- About this task
Among these records, which lines include "else"? Copy them out.

[[ Records for processing open ]]

Lemma notFound_outcome inc node why c c1 :
  idle (ch_after c1) → sb_Node (ch_after c) ≠ ""%string →
  step_ok c c1 → sb_Node (ch_after c1) = sb_Node (ch_after c) →
  sb_LostFrom (ch_after c1) = sb_LostFrom (ch_after c) →
  Forall (stale_tombstone inc c) (ch_tombstones c1) →
  outcome_ok inc c (notFound node why c1).
Proof.
  intros Hi Hn Hs Hnn Hll Ht. rewrite <- Hnn in Hn.
  destruct (notFound_ok node why c1 Hi Hn) as (Hs' & ? & ? & Hnode & Htt & ? & Hl).
  constructor; [by etrans | done | done | by rewrite Hnn in Hnode | done | by rewrite Htt |].
  right. congruence.
Qed.

(** The change after a pod's own record was read, before its state is. *)
Definition of_pod (nodes : gmap string Node) (node : string) (info : PodInfo) (c : change)
    : change :=
  mergeCheckpoint nodes (pi_Checkpoint info) node
    (amend (λ a, a <| sb_Node := node |> <| sb_Materialised := true |>
                   <| sb_LostFrom := ""%string |> <| sb_Address := podAddress info |>) c).

Lemma of_pod_ok nodes node info c :
  idle (ch_after c) →
  let c' := of_pod nodes node info c in
  step_ok c c' ∧ idle (ch_after c') ∧ sb_Node (ch_after c') = node
  ∧ sb_Materialised (ch_after c') = true
  ∧ sb_ClientState (ch_after c') = sb_ClientState (ch_after c)
  ∧ ch_tombstones c' = ch_tombstones c ∧ ch_closeRun c' = ch_closeRun c
  ∧ sb_LostFrom (ch_after c') = ""%string.
Proof.
  intros []. cbv zeta. unfold of_pod.
  set (c1 := amend _ c). destruct (mergeCheckpoint_ok nodes (pi_Checkpoint info) node c1)
    as (Hs & Hl & Ht & Hc & _).
  unfold lifecycle in Hl. injection Hl as ????????????.
  split_and!; try (etrans; [eassumption | done]).
  - etrans; [|exact Hs]. by constructor.
  - constructor; etrans; (eassumption || done).
Qed.

(** Closes [outcome_ok inc c c'] for a change made from [of_pod]'s. *)
Ltac solve_outcome :=
  constructor;
  [ etrans; [eassumption|]; by constructor
  | by constructor
  | constructor; cbn; intros; (done || congruence)
  | by right
  | unfold closes_stopped; cbn; intros; (done || congruence)
  | cbn; first [done | match goal with H : ch_tombstones ?c1 = [] |- context [ch_tombstones ?c1] => by rewrite H end]
  | by left ].

Lemma observeOurs_ok inc nodes node info c :
  idle (ch_after c) → sb_Node (ch_after c) = node → node ≠ ""%string →
  settled (sb_ClientState (ch_after c)) = true → sb_ClientState (ch_after c) ≠ StatePending →
  ch_closeRun c = ""%string → ch_tombstones c = [] →
  outcome_ok inc c (observeOurs nodes node info c).
Proof.
  intros Hi Hn Hne Hset Hpend Hc Ht.
  destruct (of_pod_ok nodes node info c Hi) as (Hs & Hi' & Hn' & Hm' & Hst' & Ht' & Hc' & Hl').
  unfold observeOurs. fold (of_pod nodes node info c).
  set (c1 := of_pod nodes node info c) in *. clearbody c1. rewrite Ht in Ht'. rewrite Hc in Hc'.
  destruct Hi'. subst node. clear Hi.
  destruct (pi_State info); solve_outcome.
Qed.

(** Changes that differ in nothing an outcome is about. *)
Definition alike (c1 c2 : change) : Prop :=
  ch_now c2 = ch_now c1 ∧ ch_before c2 = ch_before c1 ∧ core (ch_after c2) = core (ch_after c1)
  ∧ fixed (ch_after c2) = fixed (ch_after c1)
  ∧ ch_tombstones c2 = ch_tombstones c1 ∧ ch_closeRun c2 = ch_closeRun c1.

Lemma outcome_alike inc c c1 c2 : alike c1 c2 → outcome_ok inc c c1 → outcome_ok inc c c2.
Proof.
  unfold alike, core, lifecycle.
  intros (Hn & Hb & [= E1 E2 E3 E4 E5 E6 E7 E8 E9 E10 E11 E12 E13] & Hfx & Ht & Hc)
    [[S1 S2 S3 S4 S5 S6] [] Hp Hnode Hcl Htb Hlf].
  constructor.
  - constructor; first [congruence | by rewrite E13].
  - constructor; congruence.
  - by rewrite E3, E4, E5.
  - by rewrite E4.
  - unfold closes_stopped in *. by rewrite E3, Hc.
  - by rewrite Ht.
  - by rewrite E6.
Qed.

Lemma observe_ok e nodes node obs row now :
  idle row → placed (sb_ClientState row) (sb_Node row) (sb_Materialised row) →
  sb_Node row = node → node ≠ ""%string →
  let c := MkChange now row row false "" "" [] [] in
  outcome_ok (sb_Incarnation row) c (observe e nodes node obs c).
Proof.
  intros Hi Hp Hn Hne c. unfold observe.
  assert (Hnf : outcome_ok (sb_Incarnation row) c (notFound node "" c))
    by (apply notFound_outcome; [done | by subst | reflexivity | done | done | by constructor]).
  destruct (obs_info obs) as [info|] eqn:Hinfo; [|done].
  destruct (ours e obs _) eqn:Ho.
  - apply observeOurs_ok; try done; [apply Hp|]. cbn. intros Hst. apply Hp in Hst as [? _]. by subst.
  - destruct (stale e obs _) eqn:Hs; [|done].
    apply notFound_outcome; [done | by subst | by constructor | done | done |].
    repeat constructor; cbn; [|done]. intros E.
    unfold stale in Hs. rewrite Hinfo in Hs. reflect_tests. done.
Qed.

Lemma apply_state_ok inc nodes elapsed h res info c c1 :
  step_ok c c1 → idle (ch_after c1) → sb_Node (ch_after c1) = sb_Node (ch_after c) →
  sb_Node (ch_after c) ≠ ""%string → ch_closeRun c1 = ""%string → ch_tombstones c1 = [] →
  sb_LostFrom (ch_after c1) = ""%string →
  outcome_ok inc c (apply_state nodes elapsed h res info c1).
Proof.
  intros Hs [] Hn Hne Hc Ht Hlf. unfold apply_state.
  destruct (pi_State info); try solve_outcome.
  - destruct (coldBoot _ _); solve_outcome.
  - set (c2 := amend _ c1).
    set (c3 := if String.eqb (GetHeadKey (pi_Checkpoint info)) ""
               then mergeCheckpoint nodes (cr_checkpoint res) (h_target h) c2 else c2).
    assert (step_ok c2 c3 ∧ lifecycle (ch_after c3) = lifecycle (ch_after c2)
            ∧ ch_tombstones c3 = ch_tombstones c2) as (Hs3 & Hl & Ht3).
    { subst c3. destruct (String.eqb _ _); [|done].
      destruct (mergeCheckpoint_ok nodes (cr_checkpoint res) (h_target h) c2) as (?&?&?&?). done. }
    clearbody c3. unfold lifecycle in Hl. injection Hl as ?? Hst ?????????.
    assert (step_ok c c3) by (etrans; [exact Hs|]; etrans; [|exact Hs3]; by constructor).
    cbn in *. rewrite Ht in Ht3.
    constructor; [etrans; [eassumption|]; by constructor | constructor; cbn; congruence
      | constructor; cbn; rewrite Hst; done | right; cbn; congruence
      | unfold closes_stopped; cbn; congruence | cbn; by rewrite Ht3 | left; cbn; congruence].
Qed.

Lemma applyOurs_ok inc nodes elapsed h res info c :
  idle (ch_after c) → sb_Node (ch_after c) = h_target h → h_target h ≠ ""%string →
  ch_closeRun c = ""%string → ch_tombstones c = [] →
  outcome_ok inc c (applyOurs nodes elapsed h res info c).
Proof.
  intros Hi Hn Hne Hc Ht.
  destruct (of_pod_ok nodes (h_target h) info c Hi) as (Hs & Hi' & Hn' & _ & _ & Ht' & Hc' & Hl').
  unfold applyOurs. fold (of_pod nodes (h_target h) info c).
  set (c1 := of_pod nodes (h_target h) info c) in *. clearbody c1.
  rewrite Ht in Ht'. rewrite Hc in Hc'. rewrite <- Hn in Hn', Hne.
  match goal with |- context [if ?b then c1 <| ch_endsProcesses := true |> else c1] =>
    set (c2 := if b then c1 <| ch_endsProcesses := true |> else c1) end.
  assert (Ho : outcome_ok inc c (apply_state nodes elapsed h res info c2)).
  { subst c2. case_match; apply apply_state_ok; try done.
    etrans; [exact Hs|]. by constructor. }
  case_match; [|done]. eapply outcome_alike, Ho. done.
Qed.

Lemma backOff_alike e h c : alike c (backOff e h c).
Proof. unfold backOff. case_match; [done|]. by case_match. Qed.

(** The outcome table, on a row whose op was cleared. *)
Lemma missing_outcome_ok inc h res c :
  idle (ch_after c) → sb_Node (ch_after c) ≠ ""%string → ch_tombstones c = [] →
  outcome_ok inc c (missing_outcome h res c).
Proof.
  intros Hi Hne Ht. unfold missing_outcome.
  destruct (cr_err res); [case_match|]; (apply notFound_outcome;
    [by destruct Hi | done | by constructor | done | done | cbn; by rewrite Ht]).
Qed.

Lemma outcome_table_ok e nodes elapsed h res obs c :
  idle (ch_after c) → sb_Node (ch_after c) = h_target h → h_target h ≠ ""%string →
  ch_closeRun c = ""%string → ch_tombstones c = [] →
  outcome_ok (h_inc h) c (outcome_table e nodes elapsed h res obs c).
Proof.
  intros Hi Hn Hne Hr Ht. unfold outcome_table.
  destruct (obs_answered obs) eqn:Ha; cbn [negb].
  2:{ destruct Hi. constructor; [by constructor | by constructor
      | constructor; cbn; [done | done | by rewrite Hn] | by right | by unfold closes_stopped
      | cbn; by rewrite Ht | by right]. }
  destruct (obs_info obs) as [info|] eqn:Hinfo.
  - destruct (ours e obs (h_inc h)) eqn:Ho; [by apply applyOurs_ok|].
    apply notFound_outcome; [by destruct Hi | by rewrite Hn | by constructor | done | done |].
    cbn. rewrite Ht. repeat constructor; cbn; [|done]. intros E.
    unfold ours, found in Ho. rewrite Ha, Hinfo in Ho. cbn in Ho.
    by rewrite bool_decide_eq_false in Ho.
  - apply missing_outcome_ok; [done | by rewrite Hn | done].
Qed.

Lemma applyOutcome_ok e nodes elapsed h res obs row now :
  sb_Node row = h_target h → h_target h ≠ ""%string →
  let c := MkChange now row row false "" "" [] [] in
  outcome_ok (h_inc h) c (applyOutcome e nodes elapsed h res obs c).
Proof.
  intros Hn Hne c. unfold applyOutcome. eapply outcome_alike; [apply backOff_alike|].
  destruct (outcome_table_ok e nodes elapsed h res obs (amend clearOp c)) as [Hs ??????]; try done.
  constructor; try done. etrans; [|exact Hs]. by constructor.
Qed.

(** ** The registry *)

(** How the rows may move in one transaction: a row keeps its incarnation,
    its gen and the epoch of its checkpoint do not fall ([row_le]); and an
    op in a row is none, one of [fresh], or the one that was there. *)
Record row_le (s s' : Sandbox) : Prop := {
  le_id : sb_ID s' = sb_ID s;
  le_inc : sb_Incarnation s' = sb_Incarnation s;
  le_gen : sb_Gen s ≤ sb_Gen s';
  le_epoch : sb_CheckpointEpoch s ≤ sb_CheckpointEpoch s'
}.

#[export] Instance row_le_preorder : PreOrder row_le.
Proof.
  split.
  - intros s. by constructor.
  - intros a b c [] []. constructor; try congruence; lia.
Qed.

(** The op in a row, as those who run it know it. *)
Definition op_of (s : Sandbox) := (sb_Incarnation s, sb_OpID s, sb_Op s, sb_OpTarget s).

Definition op_follows (fresh : gset UUID) (old : option Sandbox) (s' : Sandbox) : Prop :=
  sb_OpID s' = uuidNil ∨ sb_OpID s' ∈ fresh ∨ ∃ s, old = Some s ∧ op_of s' = op_of s.

(** A node never loses its row. *)
Definition nodes_kept (db db' : DB) : Prop :=
  ∀ name, is_Some (db_nodes db !! name) → is_Some (db_nodes db' !! name).

Record good (fresh : gset UUID) (db db' : DB) : Prop := {
  good_ok : db_ok db';
  good_le id s s' :
    db_sandboxes db !! id = Some s → db_sandboxes db' !! id = Some s' → row_le s s';
  good_op id s' :
    db_sandboxes db' !! id = Some s' → op_follows fresh (db_sandboxes db !! id) s';
  good_nodes : nodes_kept db db'
}.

[[ Records for processing closed ]]

- Finished exercise
               then mergeCheckpoint nodes (cr_checkpoint res) (h_target h) c2 else c2).
  match goal with |- context [if ?b then c1 <| ch_endsProcesses := true |> else c1] =>
    set (c2 := if b then c1 <| ch_endsProcesses := true |> else c1) end.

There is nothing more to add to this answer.